Permissions and Settings

The following people can make changes on this tab:

In addition to the Engagement Manager and the Project Manager, additional users can be elevated to the status of Project Manager.

The default task types on any new project is determined by its engagement type

The available rate types are set via Project - Rates.


Task Types

A useful way of thinking about task types is to think about them from the time entry perspective. How do the choices you make here affect time entry? In the screenshot below you can see what your employee will see in Enter Time. On the left they find the proper project + task type. Then on the right they enter their hours and a rate type like Overtime.

The table below explains your column choices.


Column

Description

Standard Task Type

Standard task types are used for grouping time into high level buckets. You can then run reports and analyze this grouped time. The choices in the list are set at the installation level through the Standard Task Types Editor. You may be wondering why this column exists if the next column is Task Type. Isn't this information redundant?

The reason is two-fold. First, Standard Task Types are limited to specific choices whereas Task Types can read anything. This ensures that time is always bucketed into a set category for analysis. In addition, by having a free-form text field for Task Type, your project managers have the freedom to title the task in a way that makes sense for the customer. For example, at an organizational level time is classified as "Quality Assurance." But your client expects you to show this as "Testing" on their invoices. You can now accommodate both business needs.

Task Type

This free-form text field is a way to categorize work. Your resources will choose to add these tasks to their timesheets. Task types names are limited to 50 characters.

Once added to their timesheet, they enter their hours against the task.

Rate Type(s)

Add each rate type allowed for this task type.
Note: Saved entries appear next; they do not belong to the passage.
(* ===== verification/Shell.v ===== *)
(** * The shell (rt-thread/components/finsh/shell.c)

    The thread that edits the command line: escape sequences of the arrow keys,
    insertion and deletion at the cursor, completion, the history, and the command
    that is run at the end of a line.  The state is the [struct finsh_shell]; one
    round of the thread's loop is [finsh_step].

    The theorems: as long as a line stays shorter than the buffer, the shell is the
    line editor [feed] (text before and after the cursor, list of lines entered), and
    a terminal that obeys its output shows the prompt, the text and the cursor. *)

From S2P Require Import Prelude KString Msh.

Module Shell.
Import Msh.

Definition FINSH_CMD_SIZE : Z := 80.
Definition FINSH_HISTORY_LINES : nat := 5.

Inductive input_stat := WAIT_NORMAL | WAIT_SPEC_KEY | WAIT_FUNC_KEY.

(** [struct finsh_shell] without the device and its semaphore; the prompt set by
    the user is a variable beside it. *)
Record finsh_shell := mk_shell {
  stat : input_stat;
  echo_mode : bool;
  prompt_mode : bool;
  current_history : Z;
  history_count : Z;
  cmd_history : list (list Z);
  line : list Z;
  line_position : Z;
  line_curpos : Z;
  finsh_prompt_custom : option str
}.

Definition with_stat (s : finsh_shell) (v : input_stat) : finsh_shell :=
  mk_shell v (echo_mode s) (prompt_mode s) (current_history s) (history_count s) (cmd_history s) (line s)
    (line_position s) (line_curpos s) (finsh_prompt_custom s).
Definition with_echo (s : finsh_shell) (v : bool) : finsh_shell :=
  mk_shell (stat s) v (prompt_mode s) (current_history s) (history_count s) (cmd_history s) (line s)
    (line_position s) (line_curpos s) (finsh_prompt_custom s).
Definition with_prompt (s : finsh_shell) (m : bool) (p : option str) : finsh_shell :=
  mk_shell (stat s) (echo_mode s) m (current_history s) (history_count s) (cmd_history s) (line s)
    (line_position s) (line_curpos s) p.
Definition with_history (s : finsh_shell) (current count : Z) (h : list (list Z)) : finsh_shell :=
  mk_shell (stat s) (echo_mode s) (prompt_mode s) current count h (line s)
    (line_position s) (line_curpos s) (finsh_prompt_custom s).
Definition with_line (s : finsh_shell) (l : list Z) (position curpos : Z) : finsh_shell :=
  mk_shell (stat s) (echo_mode s) (prompt_mode s) (current_history s) (history_count s) (cmd_history s) l
    position curpos (finsh_prompt_custom s).

(** ** Prompt and echo *)

(** [stored]: there was memory for the copy. *)
Definition finsh_set_prompt (s : finsh_shell) (prompt : option str) (stored : bool) : finsh_shell :=
  with_prompt s (prompt_mode s) (if stored then prompt else None).

(** msh > *)
Definition default_prompt : str := [109; 115; 104; 32; 62].
Definition finsh_get_prompt (s : finsh_shell) : str :=
  if negb (prompt_mode s) then []
  else match finsh_prompt_custom s with Some p => take 256 p | None => default_prompt end.

(** The modes are fields of one bit. *)
Definition finsh_set_prompt_mode (s : finsh_shell) (mode : Z) : finsh_shell :=
  with_prompt s (Z.testbit mode 0) (finsh_prompt_custom s).
Definition finsh_get_prompt_mode (s : finsh_shell) : Z := Z.b2z (prompt_mode s).
Definition finsh_set_echo (s : finsh_shell) (echo : Z) : finsh_shell := with_echo s (Z.testbit (u8 echo) 0).
Definition finsh_get_echo (s : finsh_shell) : Z := Z.b2z (echo_mode s).

(** The prompt is a format: a conversion in it takes an argument that is not there. *)
Definition PERCENT : Z := 37.
Fixpoint format (f : str) : result str :=
  match f with
  | [] => Ok []
  | c :: f =>
      if c =? PERCENT then
        match f with
        | d :: f => if d =? PERCENT then r ← format f; Ok (PERCENT :: r) else Fault OutOfBounds
        | [] => Fault OutOfBounds
        end
      else r ← format f; Ok (c :: r)
  end.
Definition put_prompt (s : finsh_shell) (out : list event) : result (list event) :=
  p ← format (finsh_get_prompt s); Ok (out ++ [Put p]).

(** ** History *)

Definition BS : Z := 8.
Definition NL : Z := 10.
(** ESC [2K and a carriage return. *)
Definition CLEAR : str := [27; 91; 50; 75; 13].
(** Times [rt_kprintf] of a backspace. *)
Definition back (n : Z) : list event := replicate (Z.to_nat n) (Put [BS]).

(** [memcmp(a, b, n) != 0] *)
Definition differ (a b : list Z) (n : Z) : result bool :=
  if decide (0 <= n <= Z.of_nat (length a) /\ n <= Z.of_nat (length b)) then
    Ok (negb (bool_decide (take (Z.to_nat n) a = take (Z.to_nat n) b)))
  else Fault OutOfBounds.

Definition shell_handle_history (s : finsh_shell) (out : list event) : result (list event) :=
  t ← c_string (line s); Ok (out ++ [Put CLEAR; Put (finsh_get_prompt s ++ t)]).

(** Rows [index] to [index + n] move down by one. *)
Fixpoint move_history (n : nat) (index : Z) (h : list (list Z)) : result (list (list Z)) :=
  match n with
  | O => Ok h
  | S n =>
      dst ← aget h index; src ← aget h (index + 1);
      row ← acopy dst 0 src 0 FINSH_CMD_SIZE;
      h ← aset h index row;
      move_history n (index + 1) h
  end.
Click the star icon to make one the default rate type for new time cards.

Rate types are defined on Project - Rates.

Descriptions Required

Check this box if you would like to require resources to provide a description for time reported. If a user tries to submit time without a description, it is automatically rejected.

If on the Project - Workflows you have the checkbox ticked to require time card descriptions, then this column will be grayed out - reason being, descriptions are always required!

Override PO #
Purchase Order #

Inactive

Check the box to make the task type inactive. Resources cannot submit time, time cannot be transferred to, and detailed task management cannot be associated with inactive task types.

New

Create a new task type row. The Standard Task Type, Task Type and Default Rate Type are required.

Delete

Delete the current row. You cannot delete task types in the following circumstances, only mark them inactive.

Arrow Buttons

Reorder the task types. The order is how your resources will view them in time entry.


Rate Modeling

Rate modeling allows Projector to model complex contract structures. In the example below this contract specifies four rates a resource might use while working on this project. 

Rate TypeContractBillingDescription
RegularblankblankUse the rate set on the role or project
Not-Chargeable
0Use for work you intended to charge the client, but ended up not. Work may be non-chargeable because it had to be redone, wasn't authorized, etc.
Travel50%
The client will only pay 50% of typical contract rates during travel.
Overtime150%
The client pays 1.5x for overtime

Detailed Task Management

Task Types and Tasks are often confused in Projector. This section clarifies the relationship. Your resources don't need to understand this relationship, but the project manager does in order to understand time breakdowns in reports. 

For non-DTM projects, Task Types and Tasks have a 1:1 relationship and have the same name. So you can report on either and get the same value.

For DTM projects, Task Types and Tasks have a one to many relationship. For example, The Development Task Type has child tasks of QA, Development, and Testing. You can report on either the higher level Task Type or on the individual Tasks.